A toot by my friend Casey brought back some frustrating memories about expired subscriptions that haven’t expired (yes, really). This blog post will hopefully help you avoid having these same recollections.

It all begins when a customer contacts you with a screenshot that looks something like this:

Your code and the App Store don’t agree about when a subscription expired. The cause of this is Apple’s StoreKit sample code. It’s likely that you have some code similar to line 246 of Store.swift:

subscriptionGroupStatus = try? await subscriptions.first?.subscription?.status.first?.state

That code will work fine until you encounter a customer that has Family Sharing enabled, as most do.
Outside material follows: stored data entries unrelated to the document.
Lemma well_typed_sound r : well_typed_b r = true -> well_typed r.
Proof.
  unfold well_typed_b, well_typed. destruct (parse_sig (row_sig r)) as [[ts t]|]; [|done].
  rewrite !andb_true_iff, !bool_decide_eq_true, !forallb_forall. intros ((((((((H1 & H2) & H3) & H4) & H5) & H6) & H7) & H8) & H9).
  split; [by exists ts, t|]. do 2 (split; [done|]).
  split; [intros p Hp; apply list_elem_of_In, H4 in Hp; by apply bool_decide_eq_true in Hp|].
  split; [|done]. apply Forall_forall. intros f Hf. apply list_elem_of_In, H5 in Hf.
  destruct (optional_field f) as [t'|]; [|done]. exists t'. by apply bool_decide_eq_true in Hf.
Qed.

(** C37. Every row of the table of replaced methods is well typed: its JNI
    signature denotes exactly the parameter and result types of the C++
    replacement, the replacement has every parameter that the constructor of
    the arguments takes and points the optional fields only at parameters of
    their type, and it passes all its parameters in order to the original of
    its own row, cast to the replacement's own type. *)
Theorem rows_well_typed : Forall well_typed zygote_rows /\ row_index <$> zygote_rows = seq 0 25.
Proof.
  split; [|vm_compute; reflexivity]. apply Forall_forall. intros r Hr. apply well_typed_sound.
  assert (H : forallb well_typed_b zygote_rows = true) by (vm_compute; reflexivity).
  rewrite forallb_forall in H. by apply H, list_elem_of_In.
Qed.

(** Where a row has a parameter of this name. *)
Definition position (name : list Z) (r : jni_row) : option nat := fst <$> list_find (fun p => p.2 = name) (row_params r).

Definition same_key (r r' : jni_row) : bool := beq (row_name r) (row_name r') && beq (row_sig r) (row_sig r').

Definition collisions (rows : list jni_row) : list (nat * nat) :=
  filter (fun p => match rows !! p.1, rows !! p.2 with
                   | Some r, Some r' => (p.1 <? p.2)%nat && same_key r r'
                   | _, _ => false
                   end = true)
    (i ← seq 0 (length rows); j ← seq 0 (length rows); [(i, j)]).

(** The runtime tells methods apart by name and signature. All rows have
    different keys, except two: Android 17's variant of
    nativeForkAndSpecialize (row 6) and Samsung's (row 12) cannot be told
    apart, although the flag is_top_app is their parameter 13 and 14
    respectively. *)
Theorem only_collision :
  collisions zygote_rows = [(6, 12)]%nat
  /\ exists r6 r12, zygote_rows !! 6%nat = Some r6 /\ zygote_rows !! 12%nat = Some r12
     /\ same_key r6 r12 = true
     /\ position (B "is_top_app") r6 = Some 13%nat /\ position (B "is_top_app") r12 = Some 14%nat.
Proof.
  split; [vm_compute; reflexivity|]. eexists _, _. split; [reflexivity|]. split; [reflexivity|].
  split; [vm_compute; reflexivity|]. split; vm_compute; reflexivity.
Qed.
The issue is that the Product.SubscriptionInfo can contain multiple items, and the code above only checks the first one.

How can that happen? With Family Sharing, the people who are using the subscription act independently: one may subscribe for a year and then cancel. Then another could subscribe at a later date for only a month. You have to check all of the subscriptions, not just the first one. Something like this:

if let statuses = try? await subscriptions.first?.subscription?.status {
    let checkStatus = statuses.first { $0.state == .subscribed || $0.state == .inGracePeriod }
    ...
}

The documentation and sample code doesn’t say it, so I will: Apple’s StoreKit sample doesn’t support Family Sharing.
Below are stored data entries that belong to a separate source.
Lemma release_keeps (m : gmap nat ScopedLocalRef) (L : gmultiset (Z * Z)) a x :
  m !! a = Some x -> L ⊎ res x ⊎ total res (<[a := (slr_release x).2]> m) = L ⊎ total res m.
Proof.
  intros Ha. destruct (total_replace res m a x (slr_release x).2 Ha) as (rest & -> & ->).
  change (res (slr_release x).2) with (∅ : gmultiset (Z * Z)). rewrite (left_id_L ∅ (⊎)).
  by rewrite (assoc_L (⊎)).
Qed.

Lemma dtor_keeps (m : gmap nat ScopedLocalRef) a x v L :
  m !! a = Some x -> accounted (table v) (L ⊎ total res m) ->
  accounted (table (slr_dtor x v)) (L ⊎ total res (delete a m))
  /\ chars (slr_dtor x v) = chars v /\ faults (slr_dtor x v) = faults v.
Proof.
  intros Ha H. rewrite (total_delete _ _ _ _ Ha) in H.
  assert (Hx : accounted (table v) (res x ⊎ (L ⊎ total res (delete a m)))).
  { revert H. generalize (total res (delete a m)). intros rest.
    replace (res x ⊎ (L ⊎ rest)) with (L ⊎ (res x ⊎ rest)) by (clear; multiset_solver). done. }
  destruct (reset_held v x 0 _ Hx) as (Hr & Hc & Hf & _). unfold slr_dtor. split_and!; try done.
  destruct (Z.eqb_spec (ref_ x) 0) as [Hz|]; [|done]. by rewrite (res_null x Hz), (left_id_L ∅ (⊎)) in Hr.
Qed.

(** Opens the operation's guards and lookups. *)
Ltac opened E :=
  repeat (let x := fresh "x" in let Hx := fresh "Hx" in apply bind_Some in E as (x & Hx & E)).

Definition on_refs (o : op) : bool :=
  match o with ONull _ _ | OOwn _ _ _ | OMove _ _ | OAssign _ _ | OReset _ _ | ORelease _ | ODtor _ => true
  | _ => false end.

Lemma exec_refs_inv gone o s s' :
  on_refs o = true -> inv gone s -> lawful_op o s -> exec o s = Some s' -> inv (gone ⊎ lost_by o s) s'.
Proof.
  intros Ho (Hr & Hc & Hf) Hl E. unfold inv.
  destruct o as [a env|a env r|a b|a b|a ptr|a|a| | | | | ]; try done;
    cbn [exec] in E; cbn [lawful_op] in Hl; opened E;
    cbn [lost_by]; rewrite ?(right_id_L ∅ (⊎)).
  - injection E as <-. cbn [vm refs strs loose set_refs]. split; [|done].
    rewrite total_insert by done. change (res (slr_null env)) with (∅ : gmultiset (Z * Z)).
    by rewrite (left_id_L ∅ (⊎)).
  - injection E as <-. cbn [vm refs strs loose]. split; [|done].
    rewrite <- (lost_apart (loose s) gone) by by apply res_loose. apply own_keeps; [done| |done].
    destruct Hl as [?|Hl]; [by left|right]. multiset_solver.
  - destruct (slr_move x0) as [p q] eqn:Em. injection E as <-. cbn [vm refs strs loose set_refs].
    split; [|done]. pose proof (move_keeps (refs s) a b x0 x Hx0) as Hm. rewrite Em in Hm. cbn [fst snd] in Hm.
    by rewrite Hm.
  - rewrite Hx, Hx0. destruct (decide (a = b)) as [->|Hab].
    { injection E as <-. assert (x = x0) as -> by congruence. rewrite decide_False by tauto. by rewrite (right_id_L ∅ (⊎)). }
    pose proof (assign_keeps _ _ _ _ _ _ _ Hab Hx Hx0 Hr) as Ha.
    destruct (slr_assign x x0 (vm s)) as [[p q] v]. cbn [fst snd] in Ha. injection E as <-.
    cbn [vm refs strs loose set_refs]. destruct Ha as (Ht & -> & ->). by rewrite (assoc_L (⊎) (loose s)).
  - assert (Hp : ptr = ref_ x \/ ptr = 0 \/ (env_ x, ptr) ∈ loose s ⊎ gone).
    { destruct (Hl _ Hx) as [?|[?|Hp]]; [by left|right; by left|right; right]. multiset_solver. }
    pose proof (reset_keeps _ _ _ ptr _ _ Hx Hp Hr) as Ha.
    destruct (slr_reset ptr x (vm s)) as [p v]. cbn [fst snd] in Ha. injection E as <-.
    cbn [vm refs strs loose]. destruct Ha as (Ht & -> & ->). split; [|done]. rewrite <- lost_apart; [done|].
    destruct (Z.eqb_spec (ref_ x) ptr); [clear; multiset_solver|]. apply res_loose.
    destruct (Hl _ Hx) as [?|?]; [congruence|done].
  - pose proof (release_keeps (refs s) (loose s ⊎ gone) a x Hx) as Ha. destruct (slr_release x) as [p q].
    injection E as <-. cbn [vm refs strs loose fst snd] in *. rewrite <- Ha in Hr. revert Hr. generalize (res x). intros r Hr.
    by replace (loose s ⊎ r ⊎ gone) with (loose s ⊎ gone ⊎ r) by (clear; multiset_solver).
  - injection E as <-. cbn [vm refs strs loose set_refs].
    destruct (dtor_keeps _ _ _ _ _ Hx Hr) as (Ht & -> & ->). done.
Qed.

Lemma exec_inv gone o s s' : inv gone s -> lawful_op o s -> exec o s = Some s' -> inv (gone ⊎ lost_by o s) s'.
Proof.
  destruct (on_refs o) eqn:Ho; [by apply exec_refs_inv|]. intros (Hr & Hc & Hf) Hl E.
  assert (lost_by o s = ∅) as -> by by destruct o. rewrite (right_id_L ∅ (⊎)). unfold inv.
  destruct o as [ | | | | | | |env f args|a env f args|env f args|u env jstr f|u]; try done;
    cbn [exec] in E; cbn [lawful_op] in Hl; opened E.
  - pose proof (result_held _ _ _ _ (Hl _ Hx) Hr) as Hh. destruct (Hl _ Hx) as (_ & _ & _ & Ec & Ef).
    destruct (f (map UnwrapScope x) (vm s)) as [r v]. cbn [fst snd] in *. injection E as <-.
    cbn [vm refs strs loose]. rewrite Ec, Ef. split; [|done].
    revert Hh. generalize (res (Slr env r)) (total res (refs s)). intros r' t Hh.
    by replace (loose s ⊎ r' ⊎ gone ⊎ t) with (r' ⊎ (loose s ⊎ gone ⊎ t)) by (clear; multiset_solver).
  - destruct (invoke_held env f _ (vm s) _ (Hl _ Hx0) Hr) as (Hh & Ec & Ef).
    destruct (SafeInvoke env f x0 (vm s)) as [y v]. cbn [fst snd] in *. injection E as <-.
    cbn [vm refs strs loose set_refs]. rewrite Ec, Ef. split; [|done].
    rewrite total_insert by done. revert Hh.
    generalize (res y) (total res (refs s)). intros r t Hh.
    by replace (loose s ⊎ gone ⊎ (r ⊎ t)) with (r ⊎ (loose s ⊎ gone ⊎ t)) by (clear; multiset_solver).
  - destruct (value_keeps env f x (vm s) (Hl _ Hx)) as (Et & Ec & Ef).
    destruct (SafeInvoke_value env f x (vm s)) as [y v]. cbn [fst snd] in *. injection E as <-.
    cbn [vm refs strs loose set_refs]. by rewrite Et, Ec, Ef.
  - destruct (chars_new_keeps (vm s) _ f env jstr Hl Hc) as (Hh & Et & Ef).
    destruct (jutf_new f env jstr (vm s)) as [y v]. cbn [fst snd] in *. injection E as <-.
    cbn [vm refs strs loose]. rewrite Et, Ef. split; [done|]. split; [|done]. by rewrite total_insert.
  - injection E as <-. cbn [vm refs strs loose]. rewrite (total_delete _ _ _ _ Hx) in Hc.
    destruct (chars_dtor_keeps _ _ _ Hc) as (Hh & -> & ->). done.
Qed.

Lemma run_inv os gone s s' : inv gone s -> lawful os s -> run os s = Some s' -> inv (gone ⊎ lost os s) s'.
Proof.
  revert gone s. induction os as [|o os IH]; cbn [run lawful lost]; intros gone s Hi Hl E.
  { injection E as <-. by rewrite (right_id_L ∅ (⊎)). }
  destruct Hl as [Hl Hk]. apply bind_Some in E as (s1 & E1 & E). rewrite E1, (assoc_L (⊎)). eauto using exec_inv.
Qed.

(** Code that works in one environment. *)
Definition in_env (env : Z) (o : op) : Prop :=
  match o with ONull _ e | OOwn _ e _ | OInvoke _ e _ _ => e = env | _ => True end.

Definition all_env (env : Z) (s : prog) : Prop := map_Forall (fun _ x => env_ x = env) (refs s).

Lemma reset_env ptr x v : env_ (slr_reset ptr x v).1 = env_ x.
Proof. unfold slr_reset. by destruct (negb _). Qed.

Lemma exec_env env o s s' : in_env env o -> all_env env s -> exec o s = Some s' -> all_env env s' /\ lost_by o s = ∅.
Proof.
  unfold all_env. intros Ho Ha E.
  destruct o as [a e|a e r|a b|a b|a ptr|a|a|e f args|a e f args|e f args|u e jstr f|u]; cbn [exec in_env lost_by] in *; opened E.
  - injection E as <-. split; [|done]. by apply map_Forall_insert_2.
  - injection E as <-. split; [|done]. by apply map_Forall_insert_2.
  - pose proof (Ha _ _ Hx0) as He. injection E as <-. split; [|done]. by repeat apply map_Forall_insert_2.
  - pose proof (Ha _ _ Hx) as He. pose proof (Ha _ _ Hx0) as He'. rewrite Hx, Hx0, decide_False by (intros [[] _]; congruence).
    split; [|done]. destruct (decide (a = b)); [by injection E as <-|]. unfold slr_assign in E. cbn [slr_release] in E.
    destruct (slr_reset _ _ _) as [p v]. injection E as <-. by repeat apply map_Forall_insert_2.
  - pose proof (reset_env ptr x (vm s)) as Hp. destruct (slr_reset ptr x (vm s)) as [p v]. injection E as <-. split; [|done].
    apply map_Forall_insert_2; [|done]. cbn [fst] in Hp. rewrite Hp. by eapply Ha.
  - pose proof (Ha _ _ Hx) as He. injection E as <-. split; [|done]. by apply map_Forall_insert_2.
  - injection E as <-. split; [|done]. by apply map_Forall_delete.
  - destruct (f _ _) as [r v]. by injection E as <-.
  - unfold SafeInvoke in E. destruct (f _ _) as [r v]. injection E as <-. split; [|done]. apply map_Forall_insert_2; [|done].
    by destruct (ExceptionCheck _ _).
  - destruct (SafeInvoke_value _ _ _ _) as [r v]. by injection E as <-.
  - destruct (jutf_new _ _ _ _) as [r v]. by injection E as <-.
  - by injection E as <-.
Qed.

Lemma run_env env os s s' : Forall (in_env env) os -> all_env env s -> run os s = Some s' -> lost os s = ∅.
Proof.
  intros Ho. revert s. induction Ho as [|o os Ho _ IH]; cbn [run lost]; intros s Ha E; [done|].
  apply bind_Some in E as (s1 & E1 & E). rewrite E1. destruct (exec_env _ _ _ _ Ho Ha E1) as [Ha1 ->].
  rewrite (IH _ Ha1 E). apply (right_id_L ∅ (⊎)).
Qed.

Lemma start_inv : inv ∅ start.
Proof. unfold inv, start. cbn. split_and!; try done; intros k; rewrite ?total_empty; done. Qed.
If you’re looking for code from Apple that does support Family Sharing, you can find it buried in one of the WWDC demo apps. Obviously.

What’s most frustrating about this situation is that you know it exists if you’ve read the documentation:

The array can have more than one subscription status if your subscription supports Family Sharing. Provide the customer with service for the subscription based on the highest level of service where the state is subscribed.

Which makes no sense until you’ve read the paragraphs above.

Actually, I was wrong. The most frustrating thing about this situation is that it’s essentially untestable. You can’t reproduce the problem, even after a customer lets you know they’re having issues and you’ve read this blog post. That’s because there is:

  • No way to test this in Xcode (even if it’s turned on in .storekit configuration).
  • No way to test this in TestFlight (fake purchases don’t use Family Sharing).
  • No reasonable way to test this in production (red flags will be raised with refunding and changing purchases repeatedly while testing with real Apple IDs).

The StoreKit test harness in Xcode has been a godsend, but in this case it’s just not up to the task. And the result is lots of frustrated developers who are testing code in production on a customer’s device.